» **WHAT YOU HAVE TO DO**
Every line of the entries that holds the word "pose" is to be copied.

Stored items
##########
(** [strlcat] from its second loop on: [cap + 1] bytes are left. *)
Lemma strlcat_copy_spec :
  cap < 4294967296 →
  wp (loop (fun '(d, s, n) =>
                b ← load8 s;
                if negb (b =? 0) then
                  if negb (n =? 1) then
                    _ ← store8 d b; continue (d + 1, s + 1, n - 1)
                  else continue (d, s + 1, n)
                else break (d, s)) (d, s, cap + 1))
     (fun r τ => r = (d + stop, s + lenZ str) ∧ τ = copied stop) σ.
Proof.
  intros Hc. pose proof (lenZ_nonneg str).
  apply (wp_loop _ (fun '(d', s', n) τ => ∃ j, let i := Z.min j cap in
    τ = copied i ∧ d' = d + i ∧ s' = s + j ∧ i + n = cap + 1 ∧ 0 <= j <= lenZ str)
    _ (fun x => s + lenZ str - x.1.2)).
  - intros [[d' s'] n] τ (j & -> & -> & -> & En & Hj). wp_step.
    apply wp_bounded_load; [lia..|]. destruct (negb (chr str j =? 0)) eqn:E; b2p.
    + assert (j ≠ lenZ str) by (intros ->; by rewrite chr_end in E).
      destruct (negb (n =? 1)) eqn:E1; b2p.
      * replace (Z.min j cap) with j by lia. wp_step. apply wp_bounded_store; [lia|].
        wp_step. split; [|simpl; lia]. exists (j + 1).
        replace (Z.min (j + 1) cap) with (j + 1) by lia. split; [done|]. lia.
      * wp_step. split; [|simpl; lia]. exists (j + 1).
        replace (Z.min (j + 1) cap) with (Z.min j cap) by lia. split; [done|]. lia.
    + apply chr_zero in E; [|apply Hs|lia]. subst j. wp_step.
      rewrite (Z.min_comm (lenZ str)). done.
  - exists 0. cbv zeta. replace (Z.min 0 cap) with 0 by lia. rewrite copied_0. split; [done|]. lia.
  - intros [[d' s'] n] τ (j & _ & _ & -> & _ & ?). simpl. lia.
  - simpl. lia.
Qed.

Lemma wp_bounded_again i Q :
  i = stop → Q tt (copied (stop + 1)) → wp (store8 (d + i) 0) Q (copied (stop + 1)).
Proof.
  intros -> HQ. pose proof (lenZ_nonneg str).
  assert (bytes_at (mem (copied (stop + 1))) d (truncated cap str)) as Hb.
  { rewrite bounded_all. apply write_bytes_bytes_at. }
  specialize (Hb stop). rewrite lenZ_truncated, nthZ_truncated_end in Hb by done.
  specialize (Hb ltac:(lia)). apply wp_store8; [rewrite Hb; eauto|].
  rewrite insert_id by done. by destruct (copied _).
Qed.

(** [strncat] from its second loop on. *)
Lemma strncat_copy_spec {R} (k : R) :
  cap < 4294967296 →
  wp (dest ← loop (fun '(dest, src, n) =>
                 if 0 <? n then
                   let n := n - 1 in
                   b ← load8 src; _ ← store8 dest b;
                   if b =? 0 then break (dest + 1 - 1)
                   else continue (dest + 1, src + 1, n)
                 else break dest) (d, s, cap);
      _ ← store8 dest 0;
      mret k) (fun r τ => r = k ∧ τ = copied (stop + 1)) σ.
Proof.
  intros Hc. pose proof (lenZ_nonneg str). wp_step.
  apply (wp_loop _ (fun '(d', s', n) τ => ∃ i, τ = copied i ∧ d' = d + i ∧ s' = s + i ∧
    i + n = cap ∧ 0 <= i <= stop) _ (fun x => x.2)).
  - intros [[d' s'] n] τ (i & -> & -> & -> & En & Hi). destruct (0 <? n) eqn:E; b2p.
    + cbv zeta. wp_step. apply wp_bounded_load; [lia..|].
      destruct (chr str i =? 0) eqn:E0; b2p.
      * rewrite E0. apply chr_zero in E0; [|apply Hs|lia].
        wp_step. apply wp_bounded_end; [lia|]. do 2 wp_step.
        replace (d + i + 1 - 1) with (d + i) by lia. apply wp_bounded_again; [lia|]. by wp_step.
      * assert (i ≠ lenZ str) by (intros ->; by rewrite chr_end in E0).
        wp_step. apply wp_bounded_store; [lia|]. wp_step. split; [|simpl; lia].
        exists (i + 1). split; [done|]. lia.
    + do 2 wp_step. apply wp_bounded_end; [lia|]. by wp_step.
  - exists 0. rewrite copied_0. split; [done|]. lia.
  - intros [[d' s'] n] τ (i & _ & _ & _ & ? & ?). simpl. lia.
  - simpl. lia.
Qed.
End Bounded.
##########
» **WRITTEN SOLUTION**
  intros Hc. pose proof (lenZ_nonneg str).
  intros -> HQ. pose proof (lenZ_nonneg str).
  intros Hc. pose proof (lenZ_nonneg str). wp_step.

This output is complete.